Snoozy Kazoo’s Turnip Boy Commits Tax Evasion makes being ironic fun again. Most of us had that one phase where everything we said was an ironic reference layered on top of a meme combined with a five year old joke. And most of us left that in the past. Not too many forms of media can grasp that feeling without the try-hard edge that comes with being young. Turnip Boy however, does it and it does it perfectly. Everything is a reference or an ironic joke and it’s still so funny.
From a developer with the slogan, “we make really, really dumb video games,” Turnip Boy Commits Tax Evasion is exactly what you’d expect. In a world extremely driven by money and repayments, Turnip Boy has failed to pay his taxes and the Onion Mayor is absolutely determined to get that tax money. How does one go about paying their taxes? By running errands for the Mayor and every other person in the town, of course.
There is an overall narrative to the game, and sidequests never really pile up. Every little quest or errand works together to move you along the main story. There’s no need for a quest log and the only thing the game really tracks for you is the list of possible documents and papers Turnip Boy can and will destroy.
Frankly, the document tearing was an absolute joy. The controlled chaos of a character asking you to deliver a sweet letter only for Turnip Boy to rip it in half right in front them is unmatched. I love being destructive in games, and the fact that destruction is the only option makes it that much better.
The game is essentially a top-down exploration game with dungeon-crawler elements, and it plays incredibly well. Turnip Boy Commits Tax Evasion maintains its sense of humor even with its boss battles and mechanics. Fight lollipops and giant cats. Kick bombs with bomb shoes after you’ve watered them. The slight puzzle elements you’ll find are easy to solve and make sense. It’s just a good time.
I will say, some boss fights felt a bit difficult with the amount of health available versus the amount of damage dealt. Overall though, the game is easy to understand and figuring out a strategy doesn’t take long even if that strategy is to cheese it. Regardless, you’ll figure it all out without too much stress. The small bits of dialogue are truly where the game shines.

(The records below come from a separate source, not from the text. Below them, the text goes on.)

(** C17: on a disk whose bitmap has at most two blocks, no call other than [write]
    logs more than [MAXOPBLOCKS] blocks. *)
Theorem calls_fit_log q r pr' : dstart (XvFs.sb s) - bmapstart (XvFs.sb s) ≤ 2 → (∀ fd src, q ≠ Write fd src) → fits (ninodes (XvFs.sb s)) v q = true → cost q ≤ room T ∅ (XvFs.sb s) → run dev_read dev_write q pr = Some (r, pr') →
  logged (c_fs pr') = logged s ∨ Z.of_nat (size (logged (c_fs pr'))) ≤ MAXOPBLOCKS.
Proof.
  intros Hb Hq Hf Hc R. destruct (step_any dev_read dev_write T v pr S q Hf Hc) as (T1&pr1&R1&_&_&_&Hl). rewrite R in R1. injection R1 as _ <-. assert (logged (c_fs pr') = logged s ∨ ∃ Y, (size Y ≤ 8)%nat ∧ logged (c_fs pr') ⊆ bitmap_blocks (XvFs.sb s) ∪ Y) as [?|(Y&HY&Hs)]; [|by left|].
  { destruct q; try exact Hl. by destruct (Hq fd src). }
  right. apply subseteq_size in Hs. pose proof (size_union_le (bitmap_blocks (XvFs.sb s)) Y). pose proof (bitmap_size (XvFs.sb s) Hb). unfold MAXOPBLOCKS. lia.
Qed.


(** C20: a path names, for [namei], the inode that its names lead to from the root
    or the current directory, one after the other in the tables of the
    directories, and none when one of them is missing or not a directory; nothing
    on the disk changes. *)
Theorem path_resolves path : no_nul path →
  ∃ r s', namei dev_read (c_cwd pr) path s = Some (r, s') ∧ disk s' = disk s ∧
    match r, walk V false (start (v_cwd v) path) (names path) with
    | Some i, Some (n, _) => handle (icache s') i n ∧ refs (icache s') n = refs (icache s) n + 1
    | None, None => ∀ m, refs (icache s') m = refs (icache s) m
    | _, _ => False
    end.
Proof.
  intros Hnul. destruct (namei_moves T s (c_cwd pr) (v_cwd v) (sim_ready T v pr S) dev_read path Hnul) as (r&C'&R&H). rewrite (sm_files _ _ _ S) in H. exists r, (set_cache C' s). split; [exact R|]. split; [done|]. destruct r as [i|], (walk V false _ _) as [[n x]|]; try done.
  - destruct H as (M&Hh&_). split; [exact Hh|]. by rewrite (ev_refs _ _ _ _ (mv_cache _ _ _ _ _ _ _ _ _ M)), one_self.
  - intros m. rewrite (ev_refs _ _ _ _ (mv_cache _ _ _ _ _ _ _ _ _ H)). lia.
Qed.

Turnip Boy Commits Tax Evasion is such a great palate cleansing game. It’s easy to pick up and put down after an hour. Honestly, I’ve never been one for humor based on references. Turnip Boy Commits Tax Evasion manages to be so slick and absurdist that it simply works. Sometimes a successful joke fully relies on confidence and this game is anything but shy about it’s sense of humor. I’m not sure if there’s any other game where I can kill a blueberry’s snail roommate and have things work out because the snail owed his roommate pocket change amounts of money. That situation doesn’t make sense but in Turnip Boy Commits Tax Evasion it absolutely does.